▶ _Work task_:
Extract, verbatim, all lines starting at the one containing "8) by lia. f_equal." and ending with the final line of the listing, and no others.
:: Material for this task
(* ===== verification/BitOutput.v ===== *)
(** The bit writer of the RAR 5.0 encoder
    ([src/compress/compressor50.hpp], [BitOutput]), writing to memory.

    Fields gather in a 64-bit accumulator, most significant bit first, and
    leave it as 32-bit big-endian words.  [out_bits] is the list of bits written
    so far; every operation appends to it. *)

From Stdlib Require Import ZArith Lia.
From stdpp Require Import base tactics list numbers.
From S2P Require Import Prelude Bytes BitReader.

Local Open Scope Z_scope.

(** The bytes committed to the target, and the accumulator. *)
Record BitOutput := { bo_mem : list Z; bo_acc : Z; bo_acc_bits : Z; bo_block_bits : Z }.

(** [reset_for_block(&mem)] with [mem] cleared. *)
Definition reset_for_block : BitOutput := {| bo_mem := []; bo_acc := 0; bo_acc_bits := 0; bo_block_bits := 0 |}.

Definition put_bits (o : BitOutput) (value num_bits : Z) : BitOutput :=
  if num_bits =? 0 then o
  else
    let block_bits := u64 (bo_block_bits o + num_bits) in
    let acc := Z.lor (u64 (Z.shiftl (bo_acc o) num_bits))
                     (if num_bits >=? 32 then value else Z.land value (Z.shiftl 1 num_bits - 1)) in
    let acc_bits := bo_acc_bits o + num_bits in
    if acc_bits >=? 32 then
      let val := u32 (Z.shiftr acc (acc_bits - 32)) in
      let acc_bits := acc_bits - 32 in
      {| bo_mem := bo_mem o ++ be32_bytes val;
         bo_acc := Z.land acc (if negb (acc_bits =? 0) then Z.shiftl 1 acc_bits - 1 else 0);
         bo_acc_bits := acc_bits; bo_block_bits := block_bits |}
    else {| bo_mem := bo_mem o; bo_acc := acc; bo_acc_bits := acc_bits; bo_block_bits := block_bits |}.

Definition put_bits64 (o : BitOutput) (value num_bits : Z) : BitOutput :=
  if num_bits <=? 32 then put_bits o (u32 value) num_bits
  else put_bits (put_bits o (u32 (Z.shiftr value 32)) (num_bits - 32)) (Z.land value 0xFFFFFFFF) 32.

(** [while (acc_bits_ >= 8)]: at most three whole bytes are pending. *)
Fixpoint align_bytes (fuel : nat) (acc acc_bits : Z) (mem : list Z) : list Z * Z :=
  match fuel with
  | O => (mem, acc_bits)
  | S fuel' =>
      if acc_bits >=? 8 then align_bytes fuel' acc (acc_bits - 8) (mem ++ [u8 (Z.shiftr acc (acc_bits - 8))])
      else (mem, acc_bits)
  end.

Definition align_output (o : BitOutput) : BitOutput :=
  let '(mem, acc_bits) := align_bytes 8 (bo_acc o) (bo_acc_bits o) (bo_mem o) in
  {| bo_mem := if acc_bits >? 0 then mem ++ [u8 (u64 (Z.shiftl (bo_acc o) (8 - acc_bits)))] else mem;
     bo_acc := 0; bo_acc_bits := 0; bo_block_bits := bo_block_bits o |}.

(** [finish_block_data]: in memory there is nothing left to flush. *)
Definition finish_block_data (o : BitOutput) : BitOutput := align_output o.

(** ** The bits of a field *)

Lemma zbits_ext n x y : (forall i, 0 <= i < Z.of_nat n -> Z.testbit x i = Z.testbit y i) -> zbits n x = zbits n y.
Proof.
  induction n as [|n IH]; intros E; [done|]. cbn [zbits]. rewrite E by lia. f_equal. apply IH. intros i Hi. apply E. lia.
Qed.

Lemma zbits_app a b x : zbits (a + b) x = zbits a (Z.shiftr x (Z.of_nat b)) ++ zbits b x.
Proof.
  induction a as [|a IH]; [done|]. cbn [Nat.add zbits app]. rewrite IH, Z.shiftr_spec by lia. do 2 f_equal. lia.
Qed.

(** The field [n] wide of [x]. *)
Definition field (n x : Z) : list bool := zbits (Z.to_nat n) x.

Lemma zlen_field n x : 0 <= n -> zlen (field n x) = n.
Proof. intros Hn. unfold field. rewrite zlen_zbits. lia. Qed.

Lemma field_0 x : field 0 x = [].
Proof. done. Qed.

Lemma field_ext n x y : (forall i, 0 <= i < n -> Z.testbit x i = Z.testbit y i) -> field n x = field n y.
Proof. intros E. apply zbits_ext. intros i Hi. apply E. lia. Qed.

Lemma field_split a b x : 0 <= a -> 0 <= b -> field (a + b) x = field a (Z.shiftr x b) ++ field b x.
Proof. intros Ha Hb. unfold field. rewrite Z2Nat.inj_add, zbits_app by lia. by rewrite Z2Nat.id. Qed.

(** Two fields packed in one word. *)
Lemma field_lor a b x y :
  0 <= a -> 0 <= b -> 0 <= y < 2 ^ b -> field (a + b) (Z.lor (Z.shiftl x b) y) = field a x ++ field b y.
Proof.
  intros Ha Hb Hy. rewrite field_split by done. f_equal; apply field_ext; intros i Hi.
  - rewrite Z.shiftr_spec, Z.lor_spec, Z.shiftl_spec, (testbit_high b y) by lia. rewrite orb_false_r. f_equal. lia.
  - rewrite Z.lor_spec, Z.shiftl_spec_low by lia. done.
Qed.

Lemma field_wrap n w x : n <= w -> field n (wrap w x) = field n x.
Proof.
  intros Hn. apply field_ext. intros i Hi. unfold wrap. by rewrite Z.mod_pow2_bits_low by lia.
Qed.

Lemma field_land_ones n x : 0 <= n -> field n (Z.land x (Z.ones n)) = field n x.
Proof.
  intros Hn. apply field_ext. intros i Hi. rewrite Z.land_spec, Z.ones_spec_low by lia. by rewrite andb_true_r.
Qed.

Lemma field_val n x : 0 <= n -> 0 <= x < 2 ^ n -> bits_val (field n x) = x.
Proof. intros Hn Hx. unfold field. rewrite bits_val_zbits, Z2Nat.id by done. by apply Z.mod_small. Qed.

Lemma be32_bits v : bytes_bits (be32_bytes v) = field 32 v.
Proof.
  change 32 with (8 + (8 + (8 + 8))). rewrite !field_split by lia. unfold bytes_bits, be32_bytes. cbn [map concat].
  rewrite app_nil_r. do 3 (f_equal; [apply (field_ext 8); intros i Hi; rewrite ?Z.shiftr_spec by lia;
    change 0xFF with (Z.ones 8); rewrite ?Z.land_spec, ?Z.ones_spec_low, ?andb_true_r, ?Z.shiftr_spec by lia; f_equal; lia|]).
  apply (field_ext 8). intros i Hi. change 0xFF with (Z.ones 8). rewrite Z.land_spec, Z.ones_spec_low by lia. by rewrite andb_true_r.
Qed.

(** ** What is written *)

Definition out_bits (o : BitOutput) : list bool := bytes_bits (bo_mem o) ++ field (bo_acc_bits o) (bo_acc o).

Record out_ok (o : BitOutput) : Prop := {
  oo_bytes : bytes (bo_mem o);
  oo_bits : 0 <= bo_acc_bits o < 32;
  oo_acc : 0 <= bo_acc o < 2 ^ bo_acc_bits o;
  oo_count : bo_block_bits o = zlen (out_bits o)
}.

Lemma zlen_out_bits o : out_ok o -> zlen (out_bits o) = 8 * zlen (bo_mem o) + bo_acc_bits o.
Proof. intros [_ H _ _]. unfold out_bits. rewrite zlen_app, zlen_bytes_bits, zlen_field by lia. done. Qed.

Lemma reset_for_block_ok : out_ok reset_for_block.
Proof. by split. Qed.

Lemma masked_value n v : 0 <= n <= 32 -> 0 <= v < 2 ^ 32 ->
  let m := if n >=? 32 then v else Z.land v (Z.shiftl 1 n - 1) in 0 <= m < 2 ^ n /\ field n m = field n v.
Proof.
  intros Hn Hv. cbv zeta. rewrite Z.geb_leb. destruct (Z.leb_spec 32 n).
  - replace n with 32 by lia. done.
  - rewrite Z.shiftl_1_l, Z.sub_1_r, <- Z.ones_equiv. split; [|apply field_land_ones; lia].
    rewrite Z.land_ones by lia. apply Z.mod_pos_bound, Z.pow_pos_nonneg; lia.
Qed.

Lemma put_bits_spec o value n :
  out_ok o -> 0 <= n <= 32 -> 0 <= value < 2 ^ 32 -> zlen (out_bits o) + n < 2 ^ 64 ->
  out_ok (put_bits o value n) /\ out_bits (put_bits o value n) = out_bits o ++ field n value.
Proof.
  intros HO Hn Hv Hl. unfold put_bits. destruct (Z.eqb_spec n 0) as [->|Hz]; [by rewrite field_0, app_nil_r|].
  destruct (masked_value n value Hn Hv) as [Mr Mf]. cbv zeta in *. set (m := if n >=? 32 then value else _) in *.
  pose proof HO as [HB Hbits Ha HC]. set (k := bo_acc_bits o) in *.
  assert (Hacc : 0 <= bo_acc o * 2 ^ n < 2 ^ (k + n)).
  { rewrite Z.pow_add_r by lia. assert (0 < 2 ^ n) by (apply Z.pow_pos_nonneg; lia). nia. }
  pose proof (pow_le (k + n) 64 ltac:(lia)) as P.
  rewrite (wrap_small 64 (Z.shiftl _ _)) by (rewrite Z.shiftl_mul_pow2; lia).
  set (acc := Z.lor (Z.shiftl (bo_acc o) n) m).
  assert (EF : field (k + n) acc = field k (bo_acc o) ++ field n value) by (unfold acc; by rewrite field_lor, Mf by lia).
  assert (Hr : 0 <= acc < 2 ^ (k + n)).
  { unfold acc. rewrite lor_shiftl_add_l by lia. rewrite Z.pow_add_r in * by lia. nia. }
  pose proof (zlen_nonneg (out_bits o)). rewrite HC, (wrap_small 64 (zlen _ + n)) by lia.
  rewrite Z.geb_leb. destruct (Z.leb_spec 32 (k + n)) as [H32|H32].
  - set (k' := k + n - 32).
    assert (EB : bytes_bits (be32_bytes (u32 (Z.shiftr acc k'))) ++ field k' (Z.land acc (if negb (k' =? 0) then Z.shiftl 1 k' - 1 else 0)) = field (k + n) acc).
    { rewrite be32_bits, field_wrap by lia. replace (k + n) with (32 + k') by (unfold k'; lia).
      rewrite (field_split 32 k' acc) by (unfold k'; lia). f_equal.
      destruct (Z.eqb_spec k' 0) as [E0|]; cbn [negb]; [by rewrite E0|].
      rewrite Z.shiftl_1_l, Z.sub_1_r, <- Z.ones_equiv. apply field_land_ones. unfold k'. lia. }
    assert (EO : out_bits {| bo_mem := bo_mem o ++ be32_bytes (u32 (Z.shiftr acc k'));
        bo_acc := Z.land acc (if negb (k' =? 0) then Z.shiftl 1 k' - 1 else 0); bo_acc_bits := k'; bo_block_bits := zlen (out_bits o) + n |}
      = out_bits o ++ field n value).
    { unfold out_bits. cbn [bo_mem bo_acc bo_acc_bits]. rewrite bytes_bits_app, <- app_assoc, EB, EF. by rewrite app_assoc. }
    split; [|exact EO]. split; cbn [bo_mem bo_acc bo_acc_bits bo_block_bits].
    + apply Forall_app_2; [done|]. rewrite be32_bytes_rev. apply Forall_reverse, le32_bytes_bytes.
    + unfold k'. lia.
    + destruct (Z.eqb_spec k' 0) as [E0|]; cbn [negb]; [by rewrite E0, Z.land_0_r|].
      rewrite Z.shiftl_1_l, Z.sub_1_r, <- Z.ones_equiv, Z.land_ones by (unfold k'; lia). apply Z.mod_pos_bound, Z.pow_pos_nonneg; unfold k'; lia.
    + rewrite EO, zlen_app, zlen_field by lia. done.
  - assert (EO : out_bits {| bo_mem := bo_mem o; bo_acc := acc; bo_acc_bits := k + n; bo_block_bits := zlen (out_bits o) + n |} = out_bits o ++ field n value).
    { unfold out_bits. cbn [bo_mem bo_acc bo_acc_bits]. by rewrite EF, app_assoc. }
    split; [|exact EO]. split; cbn [bo_mem bo_acc bo_acc_bits bo_block_bits]; [done|lia|done|].
    rewrite EO, zlen_app, zlen_field by lia. done.
Qed.

Lemma put_bits64_spec o value n :
  out_ok o -> 0 <= n <= 64 -> 0 <= value < 2 ^ 64 -> zlen (out_bits o) + n < 2 ^ 64 ->
  out_ok (put_bits64 o value n) /\ out_bits (put_bits64 o value n) = out_bits o ++ field n value.
Proof.
  intros HO Hn Hv Hl. unfold put_bits64. destruct (Z.leb_spec n 32) as [H32|H32].
  - destruct (put_bits_spec o (u32 value) n HO ltac:(lia)) as [K E]; [apply wrap_range; lia|lia|].
    split; [done|]. by rewrite E, field_wrap.
  - destruct (put_bits_spec o (u32 (Z.shiftr value 32)) (n - 32) HO ltac:(lia)) as [K E]; [apply wrap_range; lia|lia|].
    destruct (put_bits_spec _ (Z.land value 0xFFFFFFFF) 32 K ltac:(lia)) as [K2 E2].
    { change 0xFFFFFFFF with (Z.ones 32). rewrite Z.land_ones by lia. by apply Z.mod_pos_bound. }
    { rewrite E, zlen_app, zlen_field by lia. lia. }
    split; [done|]. rewrite E2, E, <- app_assoc. f_equal. change 0xFFFFFFFF with (Z.ones 32).
    rewrite field_wrap, field_land_ones, <- field_split by lia. f_equal. lia.
Qed.

Lemma align_bytes_spec fuel acc k mem :
  0 <= k < 8 * Z.of_nat fuel ->
  exists more k', align_bytes fuel acc k mem = (mem ++ more, k') /\ 0 <= k' < 8 /\ bytes more /\
    bytes_bits more ++ field k' acc = field k acc.
Proof.
  revert k mem. induction fuel as [|fuel IH]; intros k mem Hk; [lia|]. cbn [align_bytes].
  rewrite Z.geb_leb. destruct (Z.leb_spec 8 k).
  - destruct (IH (k - 8) (mem ++ [u8 (Z.shiftr acc (k - 8))])) as (more & k' & E & Hk' & Hb & EB); [lia|].
    exists (u8 (Z.shiftr acc (k - 8)) :: more), k'. rewrite E, <- app_assoc. split; [done|]. split; [done|]. split.
    + apply Forall_cons_2; [|done]. apply (wrap_range 8). lia.
    + rewrite bytes_bits_cons, <- app_assoc, EB. replace k with (8 + (k - 8)) at 3 by lia. rewrite (field_split 8) by lia. f_equal.
      by apply (field_wrap 8 8).
  - exists [], k. rewrite app_nil_r. split; [done|]. split; [lia|]. split; [apply Forall_nil_2|done].
Qed.

(** The last byte is padded with zeros; the block's bit count is not changed. *)
Lemma finish_block_data_spec o :
  out_ok o ->
  bytes (bo_mem (finish_block_data o)) /\ bo_block_bits (finish_block_data o) = zlen (out_bits o) /\
  exists pad, bytes_bits (bo_mem (finish_block_data o)) = out_bits o ++ replicate pad false /\ (pad < 8)%nat.
Proof.
  intros [HB Hk Ha HC]. unfold finish_block_data, align_output.
  destruct (align_bytes_spec 8 (bo_acc o) (bo_acc_bits o) (bo_mem o)) as (more & k & E & Hk' & Hb & EB); [lia|].
  rewrite E. cbn [bo_mem bo_block_bits]. rewrite Z.gtb_ltb. unfold out_bits. rewrite <- EB. destruct (Z.ltb_spec 0 k) as [Hp|Hp].
  - split; [|split; [by rewrite HC; unfold out_bits; rewrite EB|]].
    + apply Forall_app_2; [by apply Forall_app_2|]. apply Forall_cons_2; [|apply Forall_nil_2]. apply (wrap_range 8). lia.
    + exists (Z.to_nat (8 - k)). split; [|lia]. rewrite !bytes_bits_app, <- !app_assoc. do 2 f_equal.
      unfold bytes_bits. cbn [map concat]. rewrite app_nil_r. change (zbits 8) with (field 8). rewrite !field_wrap by lia.
      replace 8 with (k + (8 - k)) at 1 by lia. rewrite field_split by lia. f_equal.
      * apply field_ext. intros i Hi. rewrite Z.shiftr_spec, Z.shiftl_spec by lia. f_equal. lia.
      * rewrite (field_ext _ _ 0).
        -- unfold field. generalize (Z.to_nat (8 - k)). intros n. induction n as [|n IH]; [done|]. cbn [zbits replicate].
           by rewrite IH, Z.bits_0.
        -- intros i Hi. rewrite Z.shiftl_spec_low, Z.bits_0 by lia. done.
  - replace k with 0 by lia. rewrite field_0, !app_nil_r.
    split; [by apply Forall_app_2|]. split; [rewrite HC; unfold out_bits; rewrite <- EB; replace k with 0 by lia; by rewrite field_0, app_nil_r|].
    exists 0%nat. split; [|lia]. by rewrite bytes_bits_app, app_nil_r.
Qed.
::::
▶ _Written answer_:
    + rewrite bytes_bits_cons, <- app_assoc, EB. replace k with (8 + (k - 8)) at 3 by lia. rewrite (field_split 8) by lia. f_equal.
      by apply (field_wrap 8 8).
  - exists [], k. rewrite app_nil_r. split; [done|]. split; [lia|]. split; [apply Forall_nil_2|done].
Qed.

(** The last byte is padded with zeros; the block's bit count is not changed. *)
Lemma finish_block_data_spec o :
  out_ok o ->
  bytes (bo_mem (finish_block_data o)) /\ bo_block_bits (finish_block_data o) = zlen (out_bits o) /\
  exists pad, bytes_bits (bo_mem (finish_block_data o)) = out_bits o ++ replicate pad false /\ (pad < 8)%nat.
Proof.
  intros [HB Hk Ha HC]. unfold finish_block_data, align_output.
  destruct (align_bytes_spec 8 (bo_acc o) (bo_acc_bits o) (bo_mem o)) as (more & k & E & Hk' & Hb & EB); [lia|].
  rewrite E. cbn [bo_mem bo_block_bits]. rewrite Z.gtb_ltb. unfold out_bits. rewrite <- EB. destruct (Z.ltb_spec 0 k) as [Hp|Hp].
  - split; [|split; [by rewrite HC; unfold out_bits; rewrite EB|]].
    + apply Forall_app_2; [by apply Forall_app_2|]. apply Forall_cons_2; [|apply Forall_nil_2]. apply (wrap_range 8). lia.
    + exists (Z.to_nat (8 - k)). split; [|lia]. rewrite !bytes_bits_app, <- !app_assoc. do 2 f_equal.
      unfold bytes_bits. cbn [map concat]. rewrite app_nil_r. change (zbits 8) with (field 8). rewrite !field_wrap by lia.
      replace 8 with (k + (8 - k)) at 1 by lia. rewrite field_split by lia. f_equal.
      * apply field_ext. intros i Hi. rewrite Z.shiftr_spec, Z.shiftl_spec by lia. f_equal. lia.
      * rewrite (field_ext _ _ 0).
        -- unfold field. generalize (Z.to_nat (8 - k)). intros n. induction n as [|n IH]; [done|]. cbn [zbits replicate].
           by rewrite IH, Z.bits_0.
        -- intros i Hi. rewrite Z.shiftl_spec_low, Z.bits_0 by lia. done.
  - replace k with 0 by lia. rewrite field_0, !app_nil_r.
    split; [by apply Forall_app_2|]. split; [rewrite HC; unfold out_bits; rewrite <- EB; replace k with 0 by lia; by rewrite field_0, app_nil_r|].
    exists 0%nat. split; [|lia]. by rewrite bytes_bits_app, app_nil_r.
Qed.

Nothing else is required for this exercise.